Hanssen lived in a modest four-bedroom house in suburban Virginia with his wife and six children before his arrest.
Due to his counterintelligence role, he had access to classified information and in 1985 he began his criminal activity, sending material to Russia and the former Soviet Union.
Hanssen, who became an FBI officer on January 12, 1976, usaba the alias “Ramón García” when he corresponded with his supervisors.
According to the FBI website, it “compromised numerous human sources, counterintelligence techniques, investigations, dozens of classified United States government documents, and technical operations of extraordinary importance and value.”
Although there was occasionally some suspicion surrounding his unusual activities, he was not caught for years.

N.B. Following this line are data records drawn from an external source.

Lemma connect_spec b (tip : BlockRef) c c' :
  consistent c -> last (blocks c) = Some tip -> blocksByHash c !! hexprev b = Some tip ->
  GetHeight b <> 0 ->
  connectBlockLocked ed25519_verify seal_valid network_now range_blocks range_accounts b c
  = Val (c', Ok tt) ->
  consistent c' /\ blocks c' = blocks c ++ [b] /\
  canonicalWork c' = canonicalWork c + block_work b.
Proof.
  intros [Ha Hw Ht] Hl Hp Hh E. unfold connectBlockLocked in E. inv_run_step.
  destruct (wrap _ (validateBlockLocked _ _ _ _ _)) as [[]|] eqn:Ev; [|inv_run; done].
  assert (Hv : link tip b).
  { apply (validateBlock_link b tip c Hp Hh). by destruct (validateBlockLocked _ _ _ _ _) as [[]|]. }
  apply audit_iff in Ha as [Hlk Hr].
  apply try_ok in E as (c1 & [] & Est & E). apply wrapM_ok in Est.
  unfold apply_to_state in Est.
  destruct (applyBlockToState _ _ _ _ _ _) as [st r] eqn:Eap. injection Est as <- ->.
  inv_run_step. apply bind_val in E as (c2 & u2 & E2 & E). inv_run_step.
  apply try_ok in E as (c3 & u3 & E3 & E). apply try_ok in E as (c4 & u4 & E4 & E).
  apply wrapM_ok in E3, E4.
  apply periodic_snapshot_core in E2. apply store_op_core in E3, E4.
  assert (E5 : core c4 = (blocks c, st, bestTipHash c, canonicalWork c,
                          (consensus c, monetaryPolicy c, genesisAddress c)))
    by (rewrite E4, E3, E2; reflexivity).
  clear E2 E3 E4. do 10 inv_run_step.
  set (c5 := removeFromForkLocked _ _) in E. set (c6 := indexAddressTxsForBlockLocked _ _) in E.
  assert (E6 : core c6 = (blocks c ++ [b], st, bestTipHash c, canonicalWork c,
                          (consensus c, monetaryPolicy c, genesisAddress c))).
  { change (core c6) with (core (addToIndexLocked range_blocks b c5)).
    rewrite addToIndex_core. unfold c5. rewrite removeFromFork_core.
    unfold core in E5 |- *. injection E5 as Eb Es Et Ew Ep Em Eg. cbn.
    by rewrite Eb, Es, Et, Ew, Ep, Em, Eg. }
  apply bind_val in E as (y1 & ? & K1 & E). apply bind_val in E as (y2 & ? & K2 & E).
  apply bind_val in E as (y3 & ? & K3 & E). apply emit_core in K1, K2, K3. inv_run.
  assert (E7 : core c' = (blocks c ++ [b], st, hexhash b, canonicalWork c + block_work b,
                          (consensus c, monetaryPolicy c, genesisAddress c))).
  { rewrite K3, K2, K1. unfold core in E6 |- *. injection E6 as Eb Es _ Ew Ep Em Eg. cbn.
    by rewrite Eb, Es, Ew, Ep, Em, Eg. }
  unfold core in E7. injection E7 as Eb Es Et Ew Ep Em Eg. rewrite Eb, Ew. split_and!; [|done..].
  split; [|by rewrite Ew, Eb, chain_work_app, Hw, chain_work_cons; unfold calculateChainWorkLocked;
            cbn; lia|by rewrite Et, Eb, last_snoc].
  apply audit_iff. rewrite Eb, Es. split; [by apply (chain_linked_app _ _ tip Hl)|].
  unfold recomputed. rewrite Ep, Em, Eg. by apply (recomputed_snoc c (blocks c) b (state c)).
Qed.

(** ** Reorganizing to a branch *)
Implicit Types a t : BlockRef.

(** [branch c a t l]: following parents through the indexes leads from [t] down to [a] over the
    blocks [l], oldest first, each one linked to its parent. *)
Inductive branch c (a : BlockRef) : BlockRef -> list BlockRef -> Prop :=
| branch_here b : ref_blk b = ref_blk a -> branch c a b []
| branch_step b p l :
    find_parent b c = Some p -> branch c a p l ->
    GetHeight b = GetHeight p + 1 -> GetHeight b <= max_u64 ->
    h_PrevHash (b_Header b) = b_Hash p ->
    branch c a b (l ++ [b]).

Lemma branch_height c a t l : branch c a t l -> GetHeight t = GetHeight a + len l.
Proof.
  induction 1 as [b Hb|]; unfold len in *; rewrite ?length_app; [rewrite Hb|]; cbn [length]; lia.
Qed.

Lemma branch_last c a t l : branch c a t l -> default (ref_blk a) (ref_blk <$> last l) = ref_blk t.
Proof. destruct 1; [done|]. by rewrite last_snoc. Qed.

Lemma branch_links c a t l :
  0 <= GetHeight a -> branch c a t l -> Forall first_coinbase (map ref_blk l) -> links a l.
Proof.
  intros H0. induction 1 as [|b p l Hp Hbr IH Hh Hm Hprev]; [done|].
  rewrite map_app, Forall_app. intros [Hl Hb]. apply links_app. split; [by apply IH|].
  rewrite (branch_last c a p l Hbr). split; [|done]. pose proof (branch_height c a p l Hbr). unfold len in *.
  split_and!; [|done|by inversion Hb]. rewrite add64_small by (unfold_u64; lia). done.
Qed.

(** The seal of a block was checked against its parent. *)
Definition sealed c (b : BlockRef) : Prop :=
  exists p, find_parent b c = Some p /\ verifyBlockPoWSeal seal_valid b (Some (ref_blk p)) = Ok tt.

Lemma climb_reached chk a c fuel : forall t l acc r,
  branch c a t l -> climb chk fuel (GetHeight a) t acc c = Val (Reached r) ->
  r = l ++ acc /\ (chk = true -> Forall (sealed c) l).
Proof.
  induction fuel as [|fuel IH]; intros t l acc r Hbr E; cbn [climb] in E;
    (destruct Hbr as [b Hb|b p l Hp Hbr Hh Hm Hprev];
      [rewrite Hb, Z.gtb_ltb, Z.ltb_irrefl in E; by injection E as <-|]);
    pose proof (branch_height c a p l Hbr) as Hph; unfold len in Hph;
    replace (GetHeight b >? GetHeight a) with true in E by lia; rewrite Hp in E;
    (destruct (if chk then _ else _) as [[]|] eqn:Es; [|done]); [done|].
  destruct (IH p l (b :: acc) r Hbr E) as [-> Hs]. rewrite <- app_assoc. split; [done|].
  intros ->. apply Forall_app. split; [by apply Hs|]. constructor; [|constructor].
  exists p. split; [exact Hp|exact Es].
Qed.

After the FBI arrested spy Aldrich Hazen Ames in 1994, the bureau realized that classified information was still leaking. This prompted the investigation into Hanssen.
As was about to retirethe FBI moved quickly in an effort to catch him “red-handed.”
“What we wanted to do was get enough evidence to convict him, and the ultimate goal was to catch him in the act,” said Debra Evans Smith, former deputy assistant director of the Counterintelligence Division.
Caught red handed”
In order to get him back to FBI headquarters for closer monitoring, he was given a fake assignment.
Hanssen started working in his new office, flooded with hidden cameras and microphonesat FBI headquarters in January 2001.
A month later, investigators learned that he had “a standoff” scheduled at a park.
An impasse is when a person stops material for that otherpick it up later at a predetermined location, according to the Central Intelligence Agency.



On February 18, 2001, Hanssen went to Foxstone Park, located in Virginia, with a plastic bag filled with classified material.
The FBI had seen him frequenting the park before and as he was returning to his vehicle, he was arrested and taken into custody.
“pathetic” security
During his arrest, he asked the FBI agents: “What took you so long?”
He told interrogators that FBI security was pathetic, but cooperated to avoid the death penalty.
Friends and neighbors said they were shocked by his arrest, describing him as quiet and unassuming.
his family drove to mass every sunday in a 10-year-old van and was said to be a strict father who limited television viewing to his children.
But behind this facade lay a sexual obsession.
Hanssen secretly filmed pornographic videos of his wife and showed them to a friend.



During the time of the arrest, CBS News, the BBC’s US partner, reported that he frequented clubs striptease where he tried to convert strippers to Catholicism.
Besides, published sexually explicit stories about him and his wife online and shared nude photos of her.
In a letter included in an FBI affidavit, Hanssen said that she had been inspired by the British spy Kim Philby.
“I decided on this life when I was 14 years old,” he wrote to his Russian contacts, according to the affidavit.
declared guilty of 15 counts of espionage and in May 2002 he was sentenced to life in prison without parole.
The prison, ADX Florence, is one of the most secure federal prisons in the nation, which houses other high-profile inmates including al-Qaeda leader Zacarias Moussaoui and Boston Marathon bomber Dzhokhar Tsarnaev.